Don’t Blame-Take Responsibility
October 26, 2020
I was once in a coaching conversation with a young friend who had recently been made redundant. It was close to two months since the exit, but instead of moving on, this friend was very bitter, blaming the Organisation and his boss for his dire situation. This bitterness and angst were showing up in conversations he was having with other prospective employers and negatively impacting his chances of being picked.
“How could they do this? I thought my boss was honest. He turned out to be unscrupulous. He is responsible for all my woes, and It is because of him, my life is a mess right now.”
We explored ways by which he could move on and let go of the bitterness and anger he had bottled up inside him.
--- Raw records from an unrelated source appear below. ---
(** [nodes_to_dict] up to its [try] block, for a selection whose first node
    is [first]: the trees are collected and the hidden group of default
    nodes is made. *)
Definition prepare_defaults (first : oid) (nodes : list oid) (include_groups : bool)
  : M defaults :=
  collected <~ (if include_groups then read (fun h => _collect_trees h nodes)
                else ret ([], nodes)) ;;
  let trees := fst collected in
  let all_nodes := snd collected in
  id_data <~ read (fun h => attr h first "id_data") ;;
  tree_type <~ read (fun h => attr_of h id_data "type") ;;
  node_types <~ read (fun h => node_type_set h all_nodes []) ;;
  tree_idname <~ read (fun h => attr_of h id_data "bl_idname") ;;
  tree_idname_s <~ lift (as_str tree_idname) ;;
  node_group <~ node_groups_new ".defaults" tree_idname_s ;;
  default_nodes <~ create_default_nodes node_group node_types [] ;;
  default_socket <~ interface_new_socket node_group "default" "" "INPUT"
                                         "NodeSocketFloat" ;;
  pair_default_nodes default_nodes default_nodes ~;;
  doc <~ read (fun h =>
                 let '(major, minor, patch) := app_version h in
                 Ok [("version", PInt JSON_SCHEMA_VERSION);
                     ("type", to_py tree_type);
                     ("app_version", PTuple [PInt major; PInt minor; PInt patch])]) ;;
  ret {| d_trees := trees; d_node_group := node_group;
         d_default_nodes := default_nodes; d_default_socket := default_socket;
         d_result := doc |}.

(** The [try] block and its [finally]. *)
Definition serialize_and_clean_up (nodes : list oid) (d : defaults) : M pyval :=
  try_finally
    (read (fun h => serialize_document h (d_result d) nodes (d_trees d)
                                       (d_default_nodes d) (d_default_socket d)
                                       (d_node_group d)))
    (remove_defaults (d_node_group d) (d_default_nodes d)).

(** [nodes_to_dict(nodes, include_groups=True)]. *)
Definition nodes_to_dict (nodes : list oid) (include_groups : bool) : M pyval :=
  match nodes with
  | [] => ret (PDict [])
  | first :: _ =>
      d <~ prepare_defaults first nodes include_groups ;;
      serialize_and_clean_up nodes d
  end.

(** ** A small host

    A handful of node, socket, tree and interface types, enough to run the
    engine on concrete graphs. *)

Definition prop (id : string) (k : prop_kind) : rna_prop :=
  {| identifier := id; kind := k; is_hidden := false; is_readonly := false;
     fixed_type := []; collection_rna := ""; new_parameters := None |}.
Definition prop_ro (id : string) (k : prop_kind) : rna_prop :=
  {| identifier := id; kind := k; is_hidden := false; is_readonly := true;
     fixed_type := []; collection_rna := ""; new_parameters := None |}.
Definition prop_ptr (id : string) (ro : bool) (target : list string) : rna_prop :=
  {| identifier := id; kind := POINTER; is_hidden := false; is_readonly := ro;
     fixed_type := target; collection_rna := ""; new_parameters := None |}.
Definition prop_coll (id rna item : string) (params : list string) : rna_prop :=
  {| identifier := id; kind := COLLECTION; is_hidden := false; is_readonly := true;
     fixed_type := [item; "bpy_struct"]; collection_rna := rna;
     new_parameters := Some params |}.

Definition float_zero : pyfloat := S754_zero false.
Definition float_one : pyfloat := float_of_Z 1.
Definition float_two : pyfloat := float_of_Z 2.
Definition float_half : pyfloat := binary_normalize 53 1024 1 (-1) false.

(** [numpy.float32(x)], as the double of the same value. *)
Definition numpy_float32 (f : pyfloat) : pyfloat :=
  match f with
  | S754_finite s m e =>
      match binary_normalize 24 128 (if s then Z.neg m else Z.pos m) e s with
      | S754_finite s' m' e' =>
          binary_normalize 53 1024 (if s' then Z.neg m' else Z.pos m') e' s'
      | other => other
      end
  | _ => f
  end.

Definition node_props : list rna_prop :=
  [prop "name" STRING; prop "label" STRING; prop "location" FLOAT;
   prop "location_absolute" FLOAT; prop "select" BOOLEAN; prop "mute" BOOLEAN;
   prop_ptr "parent" false ["Node"; "bpy_struct"];
   prop_ro "inputs" COLLECTION; prop_ro "outputs" COLLECTION;
   prop_ro "internal_links" COLLECTION; prop_ro "bl_idname" STRING].

Definition node_attrs (name : string) : list (string * value) :=
  [("name", VStr name); ("label", VStr "");
   ("location", VArray [VFloat float_zero; VFloat float_zero]);
   ("location_absolute", VArray [VFloat float_zero; VFloat float_zero]);
   ("select", VBool true); ("mute", VBool false);
   ("internal_links", VColl [])].

Definition node_struct (rna name : string) (props : list rna_prop)
           (attrs : list (string * value)) : struct_type :=
  {| st_rna_identifier := rna; st_rna_bases := ["Node"; "bpy_struct"];
     st_rna_properties := (node_props ++ props)%list;
     st_attrs := (node_attrs name ++ attrs)%list |}.

Definition socket_float (name : string) (default : pyfloat) : struct_type :=
  {| st_rna_identifier := "NodeSocketFloat";
     st_rna_bases := ["NodeSocketStandard"; "NodeSocket"; "bpy_struct"];
     st_rna_properties := [prop "name" STRING; prop "default_value" FLOAT;
                           prop "hide" BOOLEAN; prop "pin_gizmo" BOOLEAN;
                           prop_ro "links" COLLECTION];
     st_attrs := [("name", VStr name); ("default_value", VFloat default);
                  ("hide", VBool false); ("pin_gizmo", VBool false)] |}.

Definition tree_struct (rna type : string) : struct_type :=
  {| st_rna_identifier := rna; st_rna_bases := ["NodeTree"; "ID"; "bpy_struct"];
     st_rna_properties := [prop "name" STRING; prop "description" STRING;
                           prop "color_tag" ENUM; prop "use_extra_user" BOOLEAN;
                           prop_ro "type" ENUM; prop_ro "nodes" COLLECTION;
                           prop_ro "links" COLLECTION;
                           prop_ptr "interface" true ["NodeTreeInterface"; "bpy_struct"]];
     st_attrs := [("type", VStr type); ("description", VStr "");
                  ("color_tag", VStr "NONE"); ("use_extra_user", VBool false)] |}.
Not only was he blaming his ex-boss, but he was making that ex-boss responsible for his present emotional state.
One of the key points I tried to bring home in this conversation was this-
There is an essential difference between blaming someone for something versus that person being responsible for how one feels.
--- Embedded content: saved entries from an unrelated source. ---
Lemma generate_contribution_plan_after_fallback_witness :
  exists r,
    generate_contribution_plan Samples.unreachable_model (py "2024-05-01T08:00:00")
      Samples.issue (default_record (PInt 1001)) [py "Python"; py "SQL"] = Ok r
    /\ plan r = PStr (py "无法生成贡献计划").
Proof.
  destruct (@generate_contribution_plan_after_fallback
              Samples.unreachable_model Samples.unreachable_model
              (py "2024-05-01T08:00:00") Samples.issue [] []
              (default_record (PInt 1001)) (PInt 1001) [py "Python"; py "SQL"]
              eq_refl (or_introl eq_refl))
    as [p [r [Hp [Hr [_ Hfixed]]]]].
  exists r. split; [exact Hr |].
  apply Hfixed. exists RequestException. reflexivity.
Defined.

(** ** The brace pattern *)

Lemma match_here_star_cons (greedy : bool) (cls : char -> bool)
    (rest : list Re.atom) (x : char) (s : pystr) (cap : Re.capture) :
  Re.match_here (Re.Star greedy cls :: rest) (x :: s) cap
  = if greedy
    then match (if cls x
                then Re.match_here (Re.Star greedy cls :: rest) s (Re.push x cap)
                else None) with
         | Some g => Some g
         | None => Re.match_here rest (x :: s) cap
         end
    else match Re.match_here rest (x :: s) cap with
         | Some g => Some g
         | None =>
           if cls x
           then Re.match_here (Re.Star greedy cls :: rest) s (Re.push x cap)
           else None
         end.
Proof. reflexivity. Qed.

Lemma match_here_star_nil (greedy : bool) (cls : char -> bool)
    (rest : list Re.atom) (cap : Re.capture) :
  Re.match_here (Re.Star greedy cls :: rest) [] cap
  = Re.match_here rest [] cap.
Proof.
  destruct greedy; simpl; destruct (Re.match_here rest [] cap); reflexivity.
Qed.

(** The greedy [.*] followed by the closing brace, while group 1 is read:
    it stops at the last closing brace. *)
Lemma match_here_to_last_close (r : pystr) :
  forall acc,
    Re.match_here [Re.Star true Re.any_char; Re.Lit 125%N; Re.GroupClose]
                  r (Re.Reading acc)
    = option_map (fun m => rev acc ++ m) (upto_last_close r).
Proof.
  induction r as [| x r IH]; intros acc.
  - rewrite match_here_star_nil. reflexivity.
  - rewrite match_here_star_cons. cbn [Re.any_char Re.push].
    rewrite IH. cbn [upto_last_close].
    destruct (upto_last_close r) as [m |]; cbn [option_map].
    + cbn [rev]. rewrite <- app_assoc. reflexivity.
    + cbn [Re.match_here]. destruct (x =? 125)%N; reflexivity.
Qed.

Lemma match_here_braces (s : pystr) :
  Re.match_here Re.braces s Re.NotOpen
  = match s with
    | [] => None
    | c :: s' =>
      if (c =? 123)%N then option_map (cons c) (upto_last_close s') else None
    end.
Proof.
  unfold Re.braces. cbn [Re.match_here].
  destruct s as [| c s']; [reflexivity |].
  destruct (c =? 123)%N; [| reflexivity].
  cbn [Re.push].
  exact (match_here_to_last_close s' [c]).
Qed.

Lemma upto_last_close_tail (c : char) (s : pystr) :
  upto_last_close (c :: s) = None -> upto_last_close s = None.
Proof.
  cbn [upto_last_close]. destruct (upto_last_close s); [discriminate | reflexivity].
Qed.

Lemma re_search_braces_none (s : pystr) :
  upto_last_close s = None -> Re.re_search Re.braces s = None.
Proof.
  induction s as [| c s IH]; intros H; cbn [Re.re_search];
    rewrite match_here_braces; [reflexivity |].
  pose proof (upto_last_close_tail _ _ H) as Htail.
  rewrite Htail. cbn [option_map].
  destruct (c =? 123)%N; exact (IH Htail).
Qed.

Lemma re_search_braces (s : pystr) :
  Re.re_search Re.braces s = brace_span s.
Proof.
  induction s as [| c s IH]; cbn [Re.re_search brace_span];
    rewrite match_here_braces; [reflexivity |].
  destruct (c =? 123)%N; [| exact IH].
  destruct (upto_last_close s) as [m |] eqn:Hclose; cbn [option_map];
    [reflexivity |].
  exact (re_search_braces_none _ Hclose).
Qed.

(** X5. Without a fenced block, the text [_parse_analysis_response] hands to
    [json.loads] is the part of the answer from its first opening brace to
    its last closing brace (so two objects in one answer are taken as one
    text), and the whole answer when there is no such part. *)
Theorem json_str_brace_span (text : pystr)
    (Hfence : Re.re_search Re.fenced_json text = None) :
  json_str text = match brace_span text with
                  | Some g => g
                  | None => text
                  end.
Proof.
  unfold json_str. rewrite Hfence, re_search_braces. reflexivity.
Qed.

Lemma json_str_brace_span_witness :
  json_str Samples.two_objects_answer
  = py "{" ++ Samples.quoted (py "a") ++ py ": 1} and then {"
    ++ Samples.quoted (py "b") ++ py ": 2}".
Proof.
  rewrite (@json_str_brace_span Samples.two_objects_answer eq_refl).
  reflexivity.
Defined.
Nothing external can be responsible for how you feel. Only you can be responsible for your emotional state. Others may be to blame for your unhappiness and bitterness, but nobody can ever be responsible for your own emotions but you.
Responsibility always has an internal locus. This is because you get to choose how you interpret your experiences and what meaning you derive from them.
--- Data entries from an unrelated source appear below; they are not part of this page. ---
(** The exceptions of the raise sites the further properties name. *)
Definition missing_left_error : exn :=
  mk_exn UnbalancedParenthesesError msg_missing_left.

Definition missing_right_error : exn :=
  mk_exn UnbalancedParenthesesError msg_missing_right.

Definition unknown_token_error (s : string) : exn :=
  mk_exn InvalidExpressionError
    [Text "Unknown token during RPN conversion: "; OfToken (Str s)].

Definition unknown_rpn_token_error (s : string) : exn :=
  mk_exn InvalidExpressionError
    [Text "Unknown token in RPN expression: "; OfToken (Str s)].

Definition division_by_zero_error : exn :=
  mk_exn DivisionByZeroError msg_division_by_zero.

Definition not_enough_operands_error : exn :=
  mk_exn InvalidExpressionError msg_not_enough_operands.

Definition stack_size_error (n : nat) (rpn_tokens : list Token) : exn :=
  mk_exn InvalidExpressionError
    [Text "Invalid RPN expression: stack should have 1 result, has ";
     OfNat n; Text ". Original RPN: "; OfTokens rpn_tokens].

(** The four classes at the leaves of the hierarchy and below
    [SafeEvalError]; the base class itself is not one of them. *)
Definition specific_error (c : exn_class) : Prop :=
  c = InvalidExpressionError \/ c = DivisionByZeroError
  \/ c = UnbalancedParenthesesError \/ c = UnknownCharacterError.

Definition is_string (t : Token) : bool := negb (is_number t).

Definition is_paren (t : Token) : bool := token_in t ["("; ")"].

(** The tokens of a list that are no parentheses, in their order. *)
Definition without_parens (l : list Token) : list Token :=
  filter (fun t => negb (is_paren t)) l.

(** The operators on the operator stack, in their order. *)
Definition operators_on (st : list string) : list string :=
  filter (fun s => negb (String.eqb s "(")) st.

(** The number of open parentheses on the operator stack. *)
Definition count_open (st : list string) : nat :=
  List.length (filter (fun s => String.eqb s "(") st).

(** The parentheses of a token list match: read from the left with
    [depth] groups open, no [')'] comes without an open group and no group
    is left open. *)
Fixpoint balanced (depth : nat) (tokens : list Token) : bool :=
  match tokens with
  | [] => depth =? 0
  | Num _ :: rest => balanced depth rest
  | Str s :: rest =>
      if String.eqb s "(" then balanced (S depth) rest
      else if String.eqb s ")" then
             match depth with
             | O => false
             | S d => balanced d rest
             end
           else balanced depth rest
  end.

(** ** The tool servers *)

(** What the two tool functions share: the log, the payload of a
    [FastMCPError] and the way a call ends.  [FastMCPError(message, code,
    data)] is kept as its three arguments ([args]).  A log message and a
    payload value keep the values an f-string or [str()] formats, left
    unformatted. *)
Inductive log_level : Type := INFO | WARNING | ERROR.

Inductive log_piece : Type :=
| LText (s : string)
| LObj (x : pyobj)
| LFloat (x : float)
| LInt (n : Z)
| LMsg (m : message).

Definition log_record : Type := log_level * list log_piece.

Inductive value : Type :=
| Obj (x : pyobj)
| StrOf (x : pyobj)
| Float (x : float)
| MessageOf (m : message).

Record FastMCPError : Type := mk_FastMCPError {
  args_message : message;
  args_code : Z;
  args_data : list (string * value)
}.

Inductive tool_outcome : Type :=
| ToolReturn (d : list (string * value))
| ToolRaise (e : FastMCPError)
| ToolOutOfFuel.

(** The double quote character. *)
Definition dq : string := String "034"%char EmptyString.

(** *** calculator_server.calculator_tool *)

Definition ERROR_INVALID_ARITHMETIC_EXPRESSION : Z := (-32000)%Z.
Definition ERROR_DIVISION_BY_ZERO : Z := (-32001)%Z.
Yes, the supervisor may have done something terrible towards my young friend. And, my friend may be wholly justified in blaming him for his current predicament. But, instead of taking responsibility for improving his emotional state, he was focussing his energies on accusing his ex-boss and being bitter.
By blaming his ex-boss, he was excusing himself completely.
But, it was his life and therefore his responsibility to manage his own emotions. Unless he took responsibility for how he wanted to feel, he would continue to be in the rut.
The conversation ended positively. My young friend realized that he was ceding his personal power to external factors. Others may be to blame for his unhappiness, but he was responsible for his own happiness. He understood that it was his responsibility to manage the emotional fallout of the experience of being made redundant. Someone else was the cause for some of his troubles, but he was responsible for finding his way out of trouble.
Post Script: This young friend of mine is now an entrepreneur, very happy and fulfilled. He acknowledges that he is in a better position today and in hindsight, getting the pink slip was a blessing in disguise. Also, he is graceful enough to admit that his ex-boss may not have been entirely at fault. He was not delivering his best and that had something to do with he being chosen for the pink slip.